When the Far Right, the National Rally of Marine Le Pen, secured the largest bloc of seats to the European Parliament in the elections held on June 9, the result triggered a political upheaval. It appeared that France, the country of liberté, égalité and fraternité, was moulting these ideals to don a nationalist armour to do battle against immigrants, Islam and globalists. A thundering tidal wave of xenophobic politics was rushing towards France, it had seemed, to crash against the country’s cherished ideals and pulverise the political establishment. By holding snap elections to the National Assembly, and pushing Le Pen’s party to the third place, when the results came out, Macron has converted that tidal wave into a ripple and subdued its menacing roar into a dissolute murmuration.
Far Right pushed to third place
By calling the snap elections, he forced all those opposed to the Far Right to join forces, and thanks to France’s two-round electoral process, put up common candidates against the Far Right in the second round, to push it to the third place, when the results were announced.

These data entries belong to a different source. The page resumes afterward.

(** * Qub for TypeScript: iterators, iterables and the character lexer

    A shallow embedding of [source/qub.ts]: the [Iterator] interface with
    [IteratorBase], the decorators (where / skip / take / map / concatenate),
    the array-backed and string-backed iterators, the [Iterable] family built
    on them, and the [Lexer].

    Conventions.
    - A TypeScript [number] that may be [undefined] at run time is an
      [option Z]; only integers are represented.
    - The element type [T] of a collection comes with a distinguished value
      [undefined : T], as every TypeScript type does here.
    - A method that assigns fields of [this] returns the new object next to
      its result: [hasCurrent : I -> bool * I].
    - An unbounded [while] loop is a recursion on a fuel counter; the fuel is
      taken from [remaining], a bound on the number of values an iterator can
      still produce, so that the loop always leaves by its own test. *)

From Stdlib Require Import ZArith NArith List Bool Lia.
From Stdlib Require String Ascii.
Import String.StringSyntax.
Delimit Scope string_scope with string.
Import ListNotations.
Local Open Scope Z_scope.

(** ** Numbers and functions that may be [undefined]

    A number is an integer or [None].  [None] stands for [undefined] and for
    [NaN] alike: both are falsy, no comparison with either holds, and
    arithmetic with either gives [NaN]. *)

(** [isDefined(value)]: [value !== undefined && value !== null]. *)
Definition isDefined {A : Type} (value : option A) : bool :=
  match value with
  | Some _ => true
  | None => false
  end.
Lemma verb_of_prefix_witness :
  take 3 (strip "  rpm 30 ") = "rpm"%string /\ verb_of "  rpm 30 " = VRpm.
Proof.
  split; [reflexivity|].
  destruct (verb_of_prefix "  rpm 30 ") as (_ & _ & _ & Hr & _).
  apply (proj2 Hr). reflexivity.
Defined.
(** * new-api: payload capture, log retention, stream aggregation, transport

    A shallow embedding of the parts of the gateway that its specification
    makes checkable statements about:

    - [GoString]: Go strings as byte sequences, with the standard library
      operations the code calls ([[]rune(s)], [string(runes)],
      [strings.TrimSpace], [strings.Contains], [fmt.Sprintf "%d"]);
    - [PayloadCapture]: [common/log_payload.go] (preview and full payload);
    - [LogRetention]: [model/log_retention.go] (retention sweep);
    - [StreamAggregate]: the stream aggregators of [UsageLogDetailDrawer.jsx];
    - [Transport]: header hygiene, header overrides and upstream URLs. *)

From Stdlib Require Import ZArith NArith Lia Ascii String DecimalString.
From stdpp Require Import base tactics option list sorting gmap.

Local Open Scope Z_scope.

(** ** Go strings *)

Module GoString.

(** A Go [string] is an immutable sequence of bytes. *)
Abbreviation gostring := (list ascii).

(** A string literal of the source, as its UTF-8 bytes. *)
Definition lit (s : string) : gostring := list_ascii_of_string s.

Definition byteval (b : ascii) : Z := Z.of_N (N_of_ascii b).
Definition mkbyte (z : Z) : ascii := ascii_of_N (Z.to_N z).

(** [utf8.RuneError], the replacement character U+FFFD. *)
Definition RuneError : Z := 0xFFFD.

(** Continuation bytes are [0x80..0xBF] ([locb], [hicb] in [unicode/utf8]). *)
Definition isCont (b : ascii) : bool :=
  (0x80 <=? byteval b) && (byteval b <=? 0xBF).

(** The table [first] of [unicode/utf8] with its accept ranges: what a first
    byte announces. *)
Inductive lead : Type :=
  | LAscii
  | LInvalid
  | LMulti (size : nat) (lo hi : Z).

Definition classify (b0 : ascii) : lead :=
  let c := byteval b0 in
  if c <? 0x80 then LAscii
  else if c <? 0xC2 then LInvalid
  else if c <? 0xE0 then LMulti 2 0x80 0xBF
  else if c =? 0xE0 then LMulti 3 0xA0 0xBF
  else if c =? 0xED then LMulti 3 0x80 0x9F
  else if c <? 0xF0 then LMulti 3 0x80 0xBF
  else if c =? 0xF0 then LMulti 4 0x90 0xBF
  else if c <? 0xF4 then LMulti 4 0x80 0xBF
  else if c =? 0xF4 then LMulti 4 0x80 0x8F
  else LInvalid.
Lemma FromArguments_alive arguments target h :
  objects h !! Data arguments = Some (obj_weak_ptr target) →
  Memory.expired target h = false →
  Engine.FromArguments arguments h
  = Returned target (Memory.set_counts (alter Memory.add_use target) h).
Proof.
  intros Hd He. unfold Engine.FromArguments. cpp_unfold.
  rewrite Hd. by rewrite (lock_alive _ _ He).
Qed.

(** C6: [NewCallback] stores with the function a weak reference to the
    engine (the engine's weak count goes up by one; its one new owner is
    the returned value).  Whenever script code later calls the function,
    [FromArguments] locks that reference first.  If the engine has been
    destroyed the lock gives null and [FromArguments] throws the
    "engine is gone" [std::runtime_error], with the heap exactly as it
    found it, whatever is or is not stored at the engine's old address.
    Only when the lock succeeds does the caller get the engine, and one
    more owner is counted. *)
Theorem FromArguments_fails_when_engine_gone {InvocationCallback : Type}
    (this : addr) (callback : InvocationCallback) (h : Heap) (c : ref_counts) :
  counts h !! this = Some c → use_count c ≠ 0 →
  ∃ data h1,
    Engine.NewCallback this callback h
    = Returned {| jsEngine := this;
                  value := {| fn_callback := callback; fn_data := data |} |} h1
    ∧ objects h1 !! data = Some (obj_weak_ptr this)
    ∧ counts h1 !! this
      = Some {| use_count := S (use_count c); weak_count := S (weak_count c) |}
    ∧ ∀ h2 : Heap,
        objects h2 !! data = Some (obj_weak_ptr this) →
        (Memory.expired this h2 = true →
         Engine.FromArguments {| Data := data |} h2
         = Threw (std_exception runtime_error oops) h2)
        ∧ (Memory.expired this h2 = false →
           Engine.FromArguments {| Data := data |} h2
           = Returned this (Memory.set_counts (alter Memory.add_use this) h2)).
Proof.
  intros Hc Hu.
  destruct (NewCallback_registers this callback h c Hc Hu) as (h1 & Hcall & Hobj & Hcnt).
  exists (brk h), h1. split; [exact Hcall|].
  split; [by rewrite Hobj, lookup_insert_eq|]. split; [exact Hcnt|].
  intros h2 Hd. split; intros He.
  - by apply (FromArguments_expired _ this).
  - by apply (FromArguments_alive _ this).
Qed.
(** * Delegates: handles, bindings, unicast and multicast delegates

    A shallow embedding of [Delegates] (DelegateInstance.h / DelegateInstance.cpp).

    - [FDelegateHandle] is the [uint64_t DelegateID]; the process-wide atomic
      counter [GDelegateNextID] is a field of the [World], and
      [fetch_add(1)] wraps modulo [2^64].
    - The four instance classes are the constructors of [DelegateInstance];
      pointers, member-function pointers and [std::function] targets are
      integers with [0] standing for [nullptr] / the empty [std::function].
    - A [weak_ptr] is the identity of its control block; the objects that
      have been destroyed so far are the set [destroyed] of the [World].
    - [std::shared_ptr<InstanceBase> Instance] is an [option DelegateInstance];
      instance objects are immutable after construction, so the copy of the
      pointer taken by the broadcast snapshot is the same value, and what the
      snapshot shares with the live entry is the state of the target, which
      lives in the [World].
    - The bound callables are arbitrary code that may call back into the
      delegate.  A callable is given by a table [handler]: looking at its
      arguments and at the world it is entered in, it returns the operations
      it performs and its result.  [invoke] runs these with a bound [fuel] on
      the nesting of calls.  The operations are those of the public interface
      of the multicast delegate, a handle drawn by some other delegate of the
      process, and the destruction of an object.
    - [ActDestroy obj] is the moment the last owner of [obj] lets go of it.
      A weak instance holds the result of [Weak.lock()] while its target runs,
      so in the source the object of a running weak target can only go at the
      return of that target; the model lets it go at any point, which only
      adds runs.  A raw instance is never checked: its pointer is safe as long
      as it is not null.
    - [trace] is a ghost field: the calls made to targets, oldest first, each
      with the instance that made it and the arguments passed.  [generated]
      is a ghost field too: the number of handles drawn so far.
    - [TDelegate::AddLambda] names the instance class with its template
      arguments in another order than the class declares them; the model
      takes the binding it means, a [TLambdaDelegateInstance] around the given
      callable.
    - Every function on the way to a target takes [ArgsType... Args] by value
      and passes them on with [std::forward<ArgsType>(Args)...].  The callee
      gets the values; what is left behind in the parameters of the caller is
      [moved_from] of them: the same values for a type that is copied (an
      [int]) or is a reference, the moved-from state for a type with a move
      constructor (the empty vector for a [std::vector]).  This matters in
      the one place where parameters are passed on more than once, the loop
      of [Broadcast].  An argument of reference type is the reference; the
      state of the object behind it is not part of the model. *)

From Stdlib Require Import ZArith Lia.
From stdpp Require Import base tactics option list sorting gmap.

Local Open Scope Z_scope.

(** ** Handle *)

Definition UINT64_MODULUS : Z := 18446744073709551616.

Definition FDelegateHandle : Type := Z.

(** [FDelegateHandle()] : the default-constructed, invalid handle. *)
Definition FDelegateHandle_default : FDelegateHandle := 0.

Definition IsValid (h : FDelegateHandle) : bool := negb (h =? 0).

(** ** Instances *)

Inductive DelegateInstance : Type :=
| TStaticDelegateInstance (Func : Z) (Handle : FDelegateHandle)
| TRawDelegateInstance (ClassPtr : Z) (Method : Z) (Handle : FDelegateHandle)
| TWeakDelegateInstance (Weak : Z) (Method : Z) (Handle : FDelegateHandle)
| TLambdaDelegateInstance (Fn : Z) (Handle : FDelegateHandle).

(** What an instance finally calls: [Func(args)], [(obj->*Method)(args)]
    or [Fn(args)]. *)
Inductive Callee : Type :=
| CallFunc (Func : Z)
| CallMethod (Object : Z) (Method : Z)
| CallClosure (Fn : Z).
Lemma quiet_bind {A B} (m : Handler A) (k : A → Handler B) :
  quiet m → (∀ a, quiet (k a)) → quiet (bind m k).
Proof.
  intros Hm Hk w. unfold bind. specialize (Hm w).
  destruct (m w) as [[w1 fx1] [a |]]; simpl in *; [| done].
  specialize (Hk a w1). destruct (k a w1) as [[w2 fx2] r2]; simpl in *.
  rewrite creates_app. lia.
Qed.

Lemma quiet_attempt {A} (m : Handler A) : quiet m → quiet (attempt m).
Proof.
  intros Hm w. unfold attempt. specialize (Hm w).
  by destruct (m w) as [[w1 fx1] r].
Qed.

Create HintDb quiet.
#[local] Hint Resolve quiet_ret quiet_raise quiet_get_user_data
  quiet_set_user_data quiet_send quiet_answer quiet_students_get
  quiet_attempt : quiet.

Ltac quiet_steps :=
  repeat first
    [ apply quiet_bind; [| intros ?]
    | progress eauto with quiet
    | match goal with
      | |- quiet (match ?x with _ => _ end) => destruct x
      | |- quiet (if ?b then _ else _) => destruct b
      end ].

Context `{UnicodeData}.

Lemma quiet_start_bonafide_flow (e : Env) (u : Update) :
  quiet (start_bonafide_flow e u).
Proof. unfold start_bonafide_flow. quiet_steps. Qed.

Lemma quiet_get_prn (e : Env) (raw : str) : quiet (get_prn e raw).
Proof. unfold get_prn. quiet_steps. Qed.

Lemma quiet_get_name (e : Env) (text : str) : quiet (get_name e text).
Proof. unfold get_name. quiet_steps. Qed.

Lemma quiet_get_phone (e : Env) (text : str) : quiet (get_phone e text).
Proof. unfold get_phone. quiet_steps. Qed.

Lemma quiet_cancel (e : Env) (u : Update) : quiet (cancel e u).
Proof. unfold cancel. quiet_steps. Qed.

Lemma quiet_fallbacks (e : Env) (u : Update) (h : Handler Next) :
  fallbacks e u = Some h → quiet h.
Proof.
  unfold fallbacks. intros Hsel.
  destruct u; try discriminate;
    match type of Hsel with (if ?b then _ else _) = _ => destruct b end;
    try discriminate; injection Hsel as <-; apply quiet_cancel.
Qed.

(** Every callback the conversation can pick is quiet, except
    [confirm_submission] in [CONFIRM]. *)
Lemma select_quiet (e : Env) (st : option State) (u : Update)
    (h : Handler Next) :
  select e st u = Some h →
  quiet h ∨ (st = Some CONFIRM ∧ ∃ q, u = Callback q ∧ h = confirm_submission e q).
Proof.
  unfold select. intros Hsel.
  destruct st as [[] |].
  - destruct u; try (left; by eapply quiet_fallbacks).
    injection Hsel as <-. left. apply quiet_get_prn.
  - destruct u; try (left; by eapply quiet_fallbacks).
    injection Hsel as <-. left. apply quiet_get_name.
  - destruct u; try (left; by eapply quiet_fallbacks).
    injection Hsel as <-. left. apply quiet_get_phone.
  - destruct u; try (left; by eapply quiet_fallbacks).
    match type of Hsel with (if ?b then _ else _) = _ => destruct b end.
    + injection Hsel as <-. right. eauto.
    + left. by eapply quiet_fallbacks.
  - destruct u as [| | q |]; try discriminate.
    match type of Hsel with (if ?b then _ else _) = _ => destruct b end;
      [| discriminate].
    injection Hsel as <-. left.
    exact (quiet_start_bonafide_flow e (Callback q)).
Qed.

(** [confirm_submission] files an application only when the query
    was answered and its data is [confirm_yes]; it then files one and
    returns [END], whatever the database and the transport do. *)
Lemma confirm_submission_create (e : Env) (q : Query) (w : World) (d : record) :
  Create d ∈ (confirm_submission e q w).1.2 →
  answer_ok e = true ∧ data q = lit "confirm_yes"
  ∧ (confirm_submission e q w).2 = Some END
  ∧ creates (confirm_submission e q w).1.2 = 1%nat.
Proof.
  unfold confirm_submission, bind, answer, finally_return, try_except,
    get_user_data, applications_push_set, send, ret.
  destruct (answer_ok e); simpl; [| by intros ?%elem_of_nil].
  case_bool_decide as Hdata; simpl.
  - destruct (db_ok e), (send_ok e); simpl; intros _; done.
  - destruct (send_ok e); simpl; intros Hin.
    + apply elem_of_cons in Hin as [? | ?%elem_of_nil]; done.
    + by apply elem_of_nil in Hin.
Qed.
(** * A block storage engine: VirtualDisk, Inode and FileSystem

    A shallow embedding of [lib/VirtualDisk.py], [lib/Inode.py] and
    [lib/FileSystem.py].  Python integers are [Z], byte strings are
    [list byte], and every method is a state transformer over the object
    it is called on that either returns a value or raises; the state
    reached before a raise is kept, as it is in Python. *)

From Stdlib Require Import ZArith Lia.
From Stdlib Require Import Strings.Byte.
From stdpp Require Import base option list list_numbers gmap strings sorting pretty.

Local Open Scope Z_scope.

Global Instance byte_eq_dec : EqDecision byte := Byte.byte_eq_dec.

(** ** Exceptions and the method monad *)

(** [VirtualDisk] raises [ValueError] at two places; the payload keeps
    them apart. *)
Inductive value_error :=
  | OutOfRange (block_number : Z)
  | Oversized (len : Z).

Inductive exn :=
  | ValueError (why : value_error)
  | IndexError
  | ZeroDivisionError
  | FileNotFoundError (name : string)
  | IOError
  | NameError (name : string)
  | JSONDecodeError
  | LoopBudget.

Global Instance value_error_eq_dec : EqDecision value_error.
Proof. solve_decision. Defined.
Global Instance exn_eq_dec : EqDecision exn.
Proof. solve_decision. Defined.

Macron’s own centrist grouping has come second, and lost seats as compared to the House that was dissolved. And Le Pen’s National Rally has increased its parliament count, as have the Left parties, who cobbled together an alliance to keep the Far Right out. In the first round of the elections, the National Rally had come out on top, and its leaders, and the commentariat at large, had predicted the formation of a government led by the Far Right, after the second round of voting. Instead, the grouping has been pushed to the third place in terms of the number of seats won.
Suppose Macron had behaved like the conventional political leader, who believes that the bird in hand is better than the flighty ones in the bush, the political momentum would have shifted entirely to the Far Right, and Macron’s government, which did not have an absolute majority of its own, would have been paralysed by both the Left and the Right.
Strategy against Right
Those who look at government by numbers might perceive in the outcome of the snap elections, a worsening of the situation for Macron. But those, who understand politics as being driven by the crystallised force of public opinion, would appreciate that Macron has forced the Leftist combine that has come out numerically on top to cooperate with his own leadership as president, in order to not lose the political momentum it has secured in these elections to the Right.
While it is true that the Left combine, New Popular Front, has the largest number of MPs, and Macron’s Ensemble, the second largest contingent, their numbers result from the two fronts’ cooperation in making sure that the National Front faced only a single candidate in most seats, each grouping asking its candidate to stand down where the other grouping’s candidate was better placed to defeat the National Front’s candidate.
Macron’s tactic has, in other words, forced the opponent of the Right to cooperate in electing the House. It is logical to expect that they would be morally obliged to cooperate to run the government as well, even if they do not like Macron or his policies.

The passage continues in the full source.